Aplasia cutis congenita of the scalp. Report of 16 cases.

background. Aplasia cutis congenita (CCA) is a rare developmental anomaly. Its etiology and pathogenesis remain unclear. There are several hypotheses as to the influence of genetic and external factors on the fetus. Terminology of this anomaly is still a subject of discussion. objectives. This paper describes 16 patients with CCA of the scalp, ranging in age from 3 to 15 years, observed over the period of 15 years. Among them, girls prevailed 9:7. CCA was more common on the vertex rather then in the temporal region 13:3. In one girl multiple malformations were observed. methods. Location, shape, and size of the lesion determined as CCA were analyzed. Detailed history was taken and cytogenetic examination was performed to reveal etiopathogenetic factors.
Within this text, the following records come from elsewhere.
Lemma cleanup_exactly_once_witness :
  isClear exStarted = false /\
  teardowns (trace exStarted) = [] /\
  (exists s', checkWorkProcess exEnv exStopSched exStarted = Ret tt s' /\
              teardowns (trace s') = cleanup exEnv /\ clear exEnv s' = Ret tt s') /\
  (exists s', checkWorkProcess exEnv (arrival exOrder) exStarted = Ret tt s' /\
              teardowns (trace s') = cleanup exEnv) /\
  (exists s', checkWorkProcess exEnv (arrival [(1%nat, 7%Z); (0%nat, 0%Z)]) exStarted
              = Blocked s' /\
              isClear s' = false /\ teardowns (trace s') = []) /\
  (exists s', checkWorkProcess exEnv ([StopCallback; Exited 1 7] :: []) exStarted
              = Ret tt s' /\
              teardowns (trace s') = cleanup exEnv /\ app_runing (app s') = false) /\
  isClear exFlagCleared = false /\
  teardowns (trace exFlagCleared) = [] /\
  (exists s', checkWorkProcess exEnv ([Exited 1 7] :: [[Exited 0 0]]) exFlagCleared
              = Ret tt s' /\
              teardowns (trace s') = cleanup exEnv).
Proof.
  assert (H1 : isClear exStarted = false) by (vm_compute; reflexivity).
  assert (H2 : teardowns (trace exStarted) = []) by (vm_compute; reflexivity).
  assert (Hr : app_runing (app exStarted) = true) by (vm_compute; reflexivity).
  assert (Hl : flagService (flags exStarted) = true -> logger exStarted = true)
    by (intros _; vm_compute; reflexivity).
  assert (Hnone : Forall (fun h => waiterDone (cmds exStarted) h = false)
                    (map cmd (List.filter runing (app_cmd (app exStarted))))).
  { vm_compute. repeat constructor. }
  assert (Hn : List.NoDup (map fst [(1%nat, 7%Z); (0%nat, 0%Z)])).
  { simpl. repeat constructor; simpl; intuition lia. }
  assert (Hi : incl (map fst [(1%nat, 7%Z); (0%nat, 0%Z)])
                 (map cmd (List.filter runing (app_cmd (app exStarted))))).
  { vm_compute. intros x [<-|[<-|[]]]; auto. }
  assert (Hlt : (length [(1%nat, 7%Z); (0%nat, 0%Z)]
                 < length (List.filter runing (app_cmd (app exStarted))))%nat).
  { vm_compute. lia. }
  assert (Hin : In 1%nat (map cmd (List.filter runing (app_cmd (app exStarted)))))
    by (vm_compute; right; left; reflexivity).
  assert (Hfs : fs exStarted !! pidFilePath exEnv
                = Some (pidRecord 1234 "1234" [2001; 2002; 2003]%Z))
    by (vm_compute; reflexivity).
  assert (Hp : contains ":" "1234" = false) by reflexivity.
  assert (Hpids : forallb inInt [2001; 2002; 2003]%Z = true) by (vm_compute; reflexivity).
  assert (G1 : isClear exFlagCleared = false) by (vm_compute; reflexivity).
  assert (G2 : teardowns (trace exFlagCleared) = []) by (vm_compute; reflexivity).
  assert (Gr : app_runing (app exFlagCleared) = false) by reflexivity.
  assert (Gw : wfStore exFlagCleared).
  { unfold wfStore. vm_compute. repeat constructor. }
  assert (Gin : In 1%nat (map cmd (List.filter runing (app_cmd (app exFlagCleared)))))
    by (vm_compute; right; left; reflexivity).
  pose proof (cleanup_exactly_once exEnv exStarted exStopSched H1 H2)
    as (_ & Hret & Hlive & Hwait & _ & Hstop & _).
  pose proof (cleanup_exactly_once exEnv exFlagCleared [] G1 G2)
    as (_ & _ & _ & _ & Hflag & _).
  split; [exact H1|]. split; [exact H2|]. split.
  { assert (Hs : exists s', checkWorkProcess exEnv exStopSched exStarted = Ret tt s')
      by (eexists; vm_compute; reflexivity).
    destruct Hs as [s' Hs]. exists s'. split; [exact Hs|]. exact (Hret s' Hs). }
  split; [exact (Hlive exOrder Hr exStarted_wf exOrder_perm exOrder_NoDup Hl)|].
  split; [exact (Hwait _ Hr exStarted_wf Hnone Hn Hi Hlt Hl)|].
  split; [exact (Hstop 1%nat 7%Z [] 1234%Z "1234" _ exStarted_wf Hin Hfs Hp Hpids)|].
  split; [exact G1|]. split; [exact G2|].
  exact (Hflag 1%nat 7%Z [[Exited 0 0]] Gr Gw Gin).
Defined.

Lemma getWorkPids_corrupt_witness :
  fs (initState defaultFlags ∅) !! pidFilePath exEnv = None /\
  getWorkPids exEnv (initState defaultFlags ∅) = Ret [] (initState defaultFlags ∅) /\
  fs exEmptyPidFile !! pidFilePath exEnv = Some "" /\
  contains ":" "" = false /\
  (exists msg, getWorkPids exEnv exEmptyPidFile = Panic msg exEmptyPidFile) /\
  (exists msg, stop exEnv exEmptyPidFile = Panic msg exEmptyPidFile) /\
  (forall sched, exists msg, reload exEnv sched exEmptyPidFile = Panic msg exEmptyPidFile).
Proof.
  assert (H2 : fs exEmptyPidFile !! pidFilePath exEnv = Some "") by (vm_compute; reflexivity).
  split; [reflexivity|].
  split; [exact (proj1 (getWorkPids_corrupt exEnv (initState defaultFlags ∅)) eq_refl)|].
  split; [exact H2|]. split; [reflexivity|].
  exact (proj2 (getWorkPids_corrupt exEnv exEmptyPidFile) "" H2 eq_refl).
Defined.

(** ** The scenarios of the specification *)

(** [-name=foo] alone resolves to install; [-install -daemon] resolves to
    install with daemon off; no argument resolves to start. *)
Example parse_scenarios :
  option_map Command_mode (parseCommandLine Atoi ["-name=foo"]) = Some Install /\
  option_map (fun f => (Command_mode f, flagDaemon f))
    (parseCommandLine Atoi ["-install"; "-daemon"]) = Some (Install, false) /\
  option_map Command_mode (parseCommandLine Atoi []) = Some Start /\
  parseCommandLine Atoi ["-bogus"] = None.
Proof. repeat split. Qed.

(** Three units, three workers, three pids in the pid file. *)
Example three_workers :
  fs exStarted !! pidFilePath exEnv = Some "1234|1234:2001,2002,2003" /\
  getWorkPids exEnv exStarted = Ret [2001; 2002; 2003]%Z exStarted.
Proof. split; vm_compute; reflexivity. Qed.

(** [-stop] against the pid file [1234|abc:2001,2002] on a Unix host. *)
Example stop_scenario :
  exists s', stop exEnv (exPidFile exEnv) = Exit 0 s' /\
             trace s' = [ESignal 2001 SIGINT; ESignal 2002 SIGINT; ESleep 30].
Proof. eexists. split; [vm_compute; reflexivity | reflexivity]. Qed.

(** * Further properties *)

(** ** Spawning, further *)

(** The loop of [doStart] starts the commands in the order of the
    configuration. *)
Lemma spawn_loop_trace e s0 confs : forall s,
  pipeName (app s) = pipeName (app s0) -> flags s = flags s0 ->
  trace (final (forEach confs (spawnOne e) s)) =
  trace s ++ map (fun c => EStartProcess (workerArgs e (Key c) s0)) confs.
Proof.
  induction confs as [|c r IH]; intros s Hp Hf.
  - simpl. rewrite app_nil_r. reflexivity.
  - cbn [forEach]. unfold bind at 1, spawnOne at 1.
    unfold bind at 1, gets at 1. unfold bind at 1, startCommand at 1.
    unfold modify at 1.
    rewrite IH by assumption.
    cbn [trace set_app emit set_cmds map]. rewrite <- app_assoc.
    unfold workerArgs. rewrite Hp, Hf. reflexivity.
Qed.

(** The rest of [doStart] once the workers are spawned. *)
Lemma doStart_spawned e s :
  exists s4,
    doStart e s =
      (err <- logPid e ;;
       match err with
       | Some msg =>
           logs_Err "start error log pid," err ;;;
           if negb (flagService (flags s)) then do (EPrintln msg) else ret tt
       | None => ret tt
       end ;;;
       ret None) s4 /\
    app_cmd (app s4) = spawnedWorks (length (cmds s)) (Confs e) /\
    cmds s4 = cmds s ++ spawnedCmds e s4 (length (cmds s)) (Confs e) /\
    pipeName (app s4) = Itoa (Getpid e) /\
    app_runing (app s4) = app_runing (app s) /\
    flags s4 = flags s /\ fs s4 = fs s /\ isClear s4 = isClear s /\
    logger s4 = logger s /\
    trace s4 = trace s ++ announce e s ++
               map (fun c => workerCommand e s (Key c)) (Confs e).
Proof.
  unfold doStart. cbv zeta.
  unfold bind at 1, modify at 1.
  unfold bind at 1, gets at 1.
  set (s1 := set_app _ s).
  assert (Hpre : exists s2,
    (if flagService (flags s1)
     then logs_Info ("service=" +:+ ConfPath e +:+ ",master pid=" +:+ Itoa (Getpid e))
     else do (EPrintln ("start=" +:+ ConfPath e +:+ ",master pid=" +:+ Itoa (Getpid e)))) s1
    = Ret tt s2 /\ cmds s2 = cmds s /\ flags s2 = flags s /\ app s2 = app s1 /\
      fs s2 = fs s /\ isClear s2 = isClear s /\ logger s2 = logger s /\
      trace s2 = trace s ++ announce e s).
  { unfold announce. change (flags s1) with (flags s).
    destruct (flagService (flags s)).
    - unfold logs_Info. change (logger s1) with (logger s).
      destruct (logger s) eqn:Hl; eexists; (split; [reflexivity|]); repeat split; auto;
        try exact Hl.
      simpl. rewrite app_nil_r. reflexivity.
    - eexists. split; [reflexivity|]. repeat split; auto. }
  destruct Hpre as (s2 & Hrun2 & Hc2 & Hf2 & Ha2 & Hfs2 & Hic2 & Hlg2 & Htr2).
  unfold bind at 1. rewrite Hrun2.
  unfold bind at 1, modify at 1.
  set (s3 := set_app _ s2).
  assert (Hp3 : pipeName (app s3) = Itoa (Getpid e)).
  { subst s3. cbn [app set_app pipeName set_app_cmd]. rewrite Ha2. reflexivity. }
  destruct (spawn_loop e s3 (Confs e) s3 eq_refl eq_refl)
    as (s4 & Hrun & Ha & Hcm & Hpn & Hfl & Hfs & Hic & Hlg).
  pose proof (spawn_loop_trace e s3 (Confs e) s3 eq_refl eq_refl) as Htr.
  rewrite Hrun in Htr. simpl final in Htr.
  unfold bind at 1. rewrite Hrun.
  exists s4. change (flagService (flags s1)) with (flagService (flags s)).
  split; [reflexivity|].
  assert (Hlen : length (cmds s3) = length (cmds s)) by (subst s3; simpl; rewrite Hc2; reflexivity).
  assert (Hargs : forall k s', pipeName (app s') = Itoa (Getpid e) -> flags s' = flags s ->
                    workerArgs e k s' = workerArgs e k s3).
  { intros k s' H1 H2. unfold workerArgs. rewrite H1, H2, Hp3.
    subst s3. cbn [flags set_app]. rewrite Hf2. reflexivity. }
  assert (Hf4 : flags s4 = flags s) by (rewrite Hfl; subst s3; simpl; exact Hf2).
  assert (Hp4 : pipeName (app s4) = Itoa (Getpid e)) by (rewrite Hpn; exact Hp3).
  split. { rewrite Ha, Hlen. subst s3. reflexivity. }
  split.
  { rewrite Hcm, Hlen. f_equal.
    { subst s3. simpl. exact Hc2. }
    clear - Hargs Hf4 Hp4.
    generalize (length (cmds s)). induction (Confs e) as [|c r IH]; intros n; [reflexivity|].
    simpl. rewrite IH, (Hargs (Key c) s4 Hp4 Hf4). reflexivity. }
  split; [exact Hp4|].
  split.
  { clear - Hrun Ha2. assert (H : forall confs s s', forEach confs (spawnOne e) s = Ret tt s' ->
        app_runing (app s') = app_runing (app s)).
    { induction confs as [|c r IH]; intros x x' Hx; simpl in Hx.
      - injection Hx as <-. reflexivity.
      - unfold bind at 1, spawnOne at 1 in Hx. unfold bind at 1, gets at 1 in Hx.
        unfold bind at 1, startCommand at 1 in Hx. unfold modify at 1 in Hx.
        apply IH in Hx. rewrite Hx. reflexivity. }
    rewrite (H _ _ _ Hrun). subst s3. cbn [app set_app set_app_cmd app_runing].
    rewrite Ha2. reflexivity. }
  split; [exact Hf4|].
  split. { rewrite Hfs. subst s3. simpl. exact Hfs2. }
  split. { rewrite Hic. subst s3. simpl. exact Hic2. }
  split. { rewrite Hlg. subst s3. simpl. exact Hlg2. }
  rewrite Htr. subst s3. cbn [trace set_app]. rewrite Htr2, <- app_assoc. f_equal. f_equal.
  apply map_ext. intros c. unfold workerCommand, workerArgs.
  cbn [app set_app pipeName set_app_cmd flags]. rewrite Ha2, Hf2.
  subst s1. reflexivity.
Qed.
Treatment consisted of excision of the lesion and reconstruction of the scalp with neighboring skin flaps. The excised lesion underwent histologic examination. results. No etiopathogenetic factors were found. Histopathologic examinations indicate that the observed congenital scalp anomalies resemble a scar. Surgical treatment produced good cosmetic results. conclusions. Literature on CCA will facilitate physicians to make the right diagnosis. Further accumulation of detailed descriptions on CCA patients may contribute to recognition of etiopathogenesis of this anomaly.